Las horas deslumbrantes

El invierno llega con sus cargas gélidas y sus brazos invocando todos los recuerdos. Así llegas, a deshoras, con sendos retazos de un pasado, colgado en ese patio con su Virgen de Guadalupe. Ese jardín que siempre luce nublado, con los muchos automóviles de alguien, esas viejas construcciones del siglo XVIII. La tarde se encrespa con tu recuerdo, ahora con tu cáncer sanguíneo. Tus palabras se van enredando en todas mis aclaraciones. En los días que se agolparon en la ciudad del viento.

Así llegas, como este invierno que descansa en un frente frío. Tu dulce piel te guarda del viento, ese que siempre es frío, ese que viene de la sierra húmeda y fría como mi recuerdo. ¿Recuerdas como juntabas las palabras? Era como para no entenderte, como para resbalar en la confusión que creamos a raudales. Entre un otoño ventoso y un invierno nunca racionalizado, cobijamos la armoniosa fantasía de estar siempre presentes.

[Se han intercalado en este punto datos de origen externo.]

#[global] Instance prefix_le_trans : Transitive prefix_le.
Proof.
  intros a b c. unfold prefix_le. destruct (prefix_compare a b) eqn:Hab; [|..|done].
  - by rewrite (compare_eq _ _ Hab).
  - intros _. destruct (prefix_compare b c) eqn:Hbc; [|..|done].
    + by rewrite <- (compare_eq _ _ Hbc), Hab.
    + by rewrite (compare_lt_trans _ _ _ Hab Hbc).
Qed.

#[global] Instance prefix_le_total : Total prefix_le.
Proof.
  intros a b. unfold prefix_le. rewrite (compare_opp (cmp:=prefix_compare) a b). destruct (prefix_compare a b); auto.
Qed.

Lemma prefix_le_lt a b : prefix_le a b → a ≠ b → prefix_lt a b.
Proof.
  unfold prefix_le, prefix_lt. destruct (prefix_compare a b) eqn:H; [|done..].
  by apply compare_eq in H.
Qed.

Lemma dedup_sorted l : StronglySorted prefix_le l → StronglySorted prefix_lt (dedup l).
Proof.
  induction 1 as [|x l Hl IH Hx]; [constructor|]. simpl.
  assert (∀ y, y ∈ dedup l → prefix_le x y) as Hle.
  { intros y Hy. rewrite Forall_forall in Hx. by apply Hx, elem_of_dedup. }
  destruct (dedup l) as [|z l']; [apply StronglySorted_single|].
  case_decide as Hxz; [done|]. constructor; [done|].
  pose proof (prefix_le_lt x z (Hle z ltac:(set_solver)) Hxz) as Hlt.
  apply StronglySorted_inv in IH as [_ Hz]. constructor; [done|].
  eapply Forall_impl; [exact Hz|]. intros y Hy. eapply compare_lt_trans; [exact Hlt|exact Hy].
Qed.

Section policy.
(** [AbsolutePathBuf] with its conversion from a string and [Path::file_name]. *)
Context {abs_path : Type} `{!EqDecision abs_path}
  (try_from : str → option abs_path) (file_name : abs_path → option str).

Record Policy := {
  rules_by_program : rule_map;
  network_rules : list NetworkRule;
  host_executables_by_name : gmap str (list abs_path);
}.

Record Evaluation := {
  ev_decision : Decision;
  matched_rules : list (RuleMatch abs_path);
}.

Implicit Types (p : Policy) (cmd : list str).

Definition empty_policy : Policy :=
  {| rules_by_program := ∅; network_rules := []; host_executables_by_name := ∅ |}.

Definition executable_path_lookup_key (path : abs_path) : option str :=
  executable_lookup_key <$> file_name path.

(** ** Updating a policy *)

Definition add_prefix_rule p (prefix : list str) (decision : Decision) : result Policy Error :=
  match prefix with
  | [] => Err (InvalidPattern (lit "prefix cannot be empty"))
  | first_token :: rest =>
      let rule := {| pattern := {| first := first_token; rest := Single <$> rest |};
                     rule_decision := decision; justification := None |} in
      Ok {| rules_by_program := multi_insert first_token rule (rules_by_program p);
            network_rules := network_rules p;
            host_executables_by_name := host_executables_by_name p |}
  end.

Definition add_network_rule p (host : str) (protocol : NetworkRuleProtocol)
    (decision : Decision) (justification : option str) : result Policy Error :=
  let? host := normalize_network_rule_host host in
  if is_some_and justification (λ raw, is_empty (trim raw))
  then Err (InvalidRule (lit "justification cannot be empty"))
  else
    Ok {| rules_by_program := rules_by_program p;
          network_rules := network_rules p ++
            [{| host := host; protocol := protocol; net_decision := decision;
                net_justification := justification |}];
          host_executables_by_name := host_executables_by_name p |}.

Definition set_host_executable_paths p (name : str) (paths : list abs_path) : Policy :=
  {| rules_by_program := rules_by_program p; network_rules := network_rules p;
     host_executables_by_name := <[name := paths]> (host_executables_by_name p) |}.

Definition merge_overlay p (overlay : Policy) : Policy :=
  {| rules_by_program :=
       foldl (λ m '(program, rules), multi_extend program rules m) (rules_by_program p)
         (map_to_list (rules_by_program overlay));
     network_rules := network_rules p ++ network_rules overlay;
     host_executables_by_name :=
       host_executables_by_name overlay ∪ host_executables_by_name p |}.

(** ** Reading a policy *)

Definition render_pattern_token (t : PatternToken) : str :=
  match t with
  | Single value => value
  | Alts alternatives => lit "[" ++ join (lit "|") alternatives ++ lit "]"
  end.

Definition render_prefix (r : PrefixRule) : list str :=
  first (pattern r) :: (render_pattern_token <$> rest (pattern r)).

Definition all_rules p : list PrefixRule := mjoin (map_to_list (rules_by_program p)).*2.

Definition is_allow (r : PrefixRule) : bool := bool_decide (rule_decision r = Allow).

Definition get_allowed_prefixes p : list (list str) :=
  dedup (merge_sort prefix_le (render_prefix <$> base.filter (λ r, is_allow r = true) (all_rules p))).

Definition upsert_domain (entries : list str) (host : str) : list str :=
  base.filter (.≠ host) entries ++ [host].

Definition compile_rule '(allowed, denied) (r : NetworkRule) : list str * list str :=
  match net_decision r with
  | Allow => (upsert_domain allowed (host r), base.filter (.≠ host r) denied)
  | Forbidden => (base.filter (.≠ host r) allowed, upsert_domain denied (host r))
  | Prompt => (allowed, denied)
  end.

Definition compiled_network_domains p : list str * list str :=
  foldl compile_rule ([], []) (network_rules p).

(** ** Evaluating a command *)

Definition match_exact_rules p cmd : option (list (RuleMatch abs_path)) :=
  match cmd with
  | [] => None
  | first :: _ =>
      match rules_by_program p !! first with
      | Some rules => Some (omap (λ r, rule_matches r cmd) rules)
      | None => Some []
      end
  end.

Definition match_host_executable_rules p cmd : list (RuleMatch abs_path) :=
  match cmd with
  | [] => []
  | first :: args =>
      match try_from first with
      | None => []
      | Some program =>
          match executable_path_lookup_key program with
          | None => []
          | Some basename =>
              match rules_by_program p !! basename with
              | None => []
              | Some rules =>
                  if is_some_and (host_executables_by_name p !! basename)
                       (λ paths, negb (bool_decide (program ∈ paths)))
                  then []
                  else
                    with_resolved_program program
                      <$> omap (λ r, rule_matches r (basename :: args)) rules
              end
          end
      end
  end.

Definition matches_for_command_with_options p cmd (fallback : option (list str → Decision))
    (options : MatchOptions) : list (RuleMatch abs_path) :=
  let exact_matches := default [] (match_exact_rules p cmd) in
  let matched :=
    if negb (is_empty exact_matches) then exact_matches
    else if resolve_host_executables options then match_host_executable_rules p cmd
    else [] in
  match fallback with
  | Some heuristics =>
      if is_empty matched then [HeuristicsRuleMatch cmd (heuristics cmd)] else matched
  | None => matched
  end.

Definition matches_for_command p cmd fallback :=
  matches_for_command_with_options p cmd fallback default_match_options.

(** [None] is the panic of [expect]. *)
Definition from_matches (ms : list (RuleMatch abs_path)) : option Evaluation :=
  decision ← decisions_max (match_decision <$> ms);
  Some {| ev_decision := decision; matched_rules := ms |}.

Definition is_match (e : Evaluation) : bool :=
  existsb (λ m, match m with HeuristicsRuleMatch _ _ => false | _ => true end) (matched_rules e).

Definition check_with_options p cmd (heuristics : list str → Decision) (options : MatchOptions) :=
  from_matches (matches_for_command_with_options p cmd (Some heuristics) options).

Definition check p cmd heuristics := check_with_options p cmd heuristics default_match_options.

Definition check_multiple_with_options p (commands : list (list str))
    (heuristics : list str → Decision) (options : MatchOptions) : option Evaluation :=
  from_matches (mjoin ((λ cmd, matches_for_command_with_options p cmd (Some heuristics) options)
                         <$> commands)).

Definition check_multiple p commands heuristics :=
  check_multiple_with_options p commands heuristics default_match_options.

(** [RequirementsExecPolicy::fingerprint]; [fmt_rule] is the derived [Debug]. *)
Definition fingerprint (fmt_rule : PrefixRule → str) p : list str :=
  merge_sort (λ a b, str_compare a b ≠ Gt)
    (mjoin ((λ '(program, rules), (λ r, program ++ lit ":" ++ fmt_rule r) <$> rules)
              <$> map_to_list (rules_by_program p))).

(** ** Well-formed policies and the rules that cover a command *)

Definition rules_for p (k : str) : list PrefixRule := default [] (rules_by_program p !! k).

(** Every rule is stored under its own program. *)
Definition policy_wf p : Prop :=
  map_Forall (λ k rs, Forall (λ r, first (pattern r) = k) rs) (rules_by_program p).

Definition covers_command (r : PrefixRule) cmd : Prop :=
  ∃ prefix tail, covers (pattern r) prefix ∧ cmd = prefix ++ tail.

Definition in_policy p (r : PrefixRule) : Prop := ∃ k, r ∈ rules_for p k.

Lemma rules_for_wf p k r : policy_wf p → r ∈ rules_for p k → first (pattern r) = k.
Proof.
  intros Hwf. unfold rules_for. destruct (rules_by_program p !! k) as [rs|] eqn:Hk; [|set_solver].
  specialize (Hwf k rs Hk). rewrite Forall_forall in Hwf. apply Hwf.
Qed.

Lemma rule_matches_spec (r : PrefixRule) cmd (m : RuleMatch abs_path) :
  rule_matches r cmd = Some m ↔
  ∃ prefix tail, covers (pattern r) prefix ∧ cmd = prefix ++ tail ∧
    m = PrefixRuleMatch prefix (rule_decision r) None (justification r).
Proof.
  simpl. rewrite fmap_Some. setoid_rewrite matches_prefix_covers. naive_solver.
Qed.

Lemma covers_command_head r cmd : covers_command r cmd → head cmd = Some (first (pattern r)).
Proof. by intros (prefix & tail & (args & -> & _) & ->). Qed.

Lemma elem_of_match_exact p cmd m :
  m ∈ default [] (match_exact_rules p cmd) ↔
  ∃ (k : str) (r : PrefixRule), head cmd = Some k ∧ r ∈ rules_for p k ∧ rule_matches r cmd = Some m.
Proof.
  unfold match_exact_rules, rules_for. destruct cmd as [|k args].
  - simpl. split; [set_solver|naive_solver].
  - destruct (rules_by_program p !! k) as [rs|] eqn:Hk; simpl.
    + rewrite list_elem_of_omap. split; [intros (r & ? & ?); exists k, r|intros (k' & r & [= <-] & H & ?)];
        rewrite Hk in *; naive_solver.
    + split; [set_solver|]. intros (k' & r & [= <-] & H & _). rewrite Hk in H. set_solver.
Qed.

(** In a well-formed policy the exact matches are the rules, wherever they are
    stored, that cover the command. *)
Lemma elem_of_match_exact_wf p cmd m :
  policy_wf p →
  m ∈ default [] (match_exact_rules p cmd) ↔
  ∃ r : PrefixRule, in_policy p r ∧ rule_matches r cmd = Some m.
Proof.
  intros Hwf. rewrite elem_of_match_exact. split.
  - intros (k & r & _ & Hr & Hm). exists r. split; [by exists k|done].
  - intros (r & (k & Hr) & Hm). exists k, r. split; [|done].
    rewrite <- (rules_for_wf p k r Hwf Hr). apply covers_command_head.
    apply rule_matches_spec in Hm as (prefix & tail & ? & ? & _). by exists prefix, tail.
Qed.

Lemma matches_nonempty p cmd h options :
  matches_for_command_with_options p cmd (Some h) options ≠ [].
Proof.
  unfold matches_for_command_with_options. cbv zeta.
  set (ms := if negb _ then _ else _). destruct (is_empty ms) eqn:He; [done|].
  by apply is_empty_false in He.
Qed.

Lemma from_matches_Some ms ev :
  from_matches ms = Some ev ↔
  matched_rules ev = ms ∧ ev_decision ev ∈ match_decision <$> ms ∧
  ∀ m, m ∈ ms → decision_le (match_decision m) (ev_decision ev).
Proof.
  unfold from_matches. destruct (decisions_max (match_decision <$> ms)) as [d|] eqn:Hd; simpl.
  - pose proof Hd as [Hin Hle]%decisions_max_Some. split.
    + intros [= <-]. simpl. split; [done|]. split; [done|]. intros m Hm. apply Hle.
      by apply list_elem_of_fmap_2.
    + intros (<- & Hin' & Hle'). destruct ev as [d' ms]; simpl in *. do 2 f_equal.
      apply decision_le_antisym; [|auto].
      apply list_elem_of_fmap in Hin as (m & -> & ?). auto.
  - split; [done|]. intros (_ & Hin & _). apply decisions_max_None in Hd. rewrite Hd in Hin.
    set_solver.
Qed.

Lemma from_matches_None ms : from_matches ms = None ↔ ms = [].
Proof.
  unfold from_matches. destruct (decisions_max (match_decision <$> ms)) eqn:Hd; simpl.
  - split; [done|]. by intros ->.
  - apply decisions_max_None in Hd. split; [|done]. intros _. by apply fmap_nil_inv in Hd.
Qed.

Lemma check_total p cmd h options : ∃ ev, check_with_options p cmd h options = Some ev.
Proof.
  unfold check_with_options.
  destruct (from_matches _) as [ev|] eqn:H; [by exists ev|].
  apply from_matches_None in H. by apply matches_nonempty in H.
Qed.

(** The default options look at exact matches only. *)
Lemma matches_default p cmd h :
  matches_for_command_with_options p cmd (Some h) default_match_options =
  if is_empty (default [] (match_exact_rules p cmd)) then [HeuristicsRuleMatch cmd (h cmd)]
  else default [] (match_exact_rules p cmd).
Proof.
  unfold matches_for_command_with_options. simpl.
  destruct (default [] (match_exact_rules p cmd)); done.
Qed.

Otro día llegó. Esperé como siempre diez o veinte minutos, llegaste acelerada, saludándome, con tu calor enmohecido, diciéndome: no, nunca nos veríamos más. Colgaste tus brazos en mi cuello. Te fuiste volteando, siempre volteando te fuiste. Ahora, ahora que estas lejos, lejos, lejos, el invierno gélido que te cubre, no es parte del recuerdo. Tu estancia en mi ciudad fue la perdida que vuelve ausencia, huida magistral de lo oculto, no de la magia, es parte de la imposible claridad, con nuestras dudas, con nuestras ansias que ahora se prolongan en diferentes latitudes.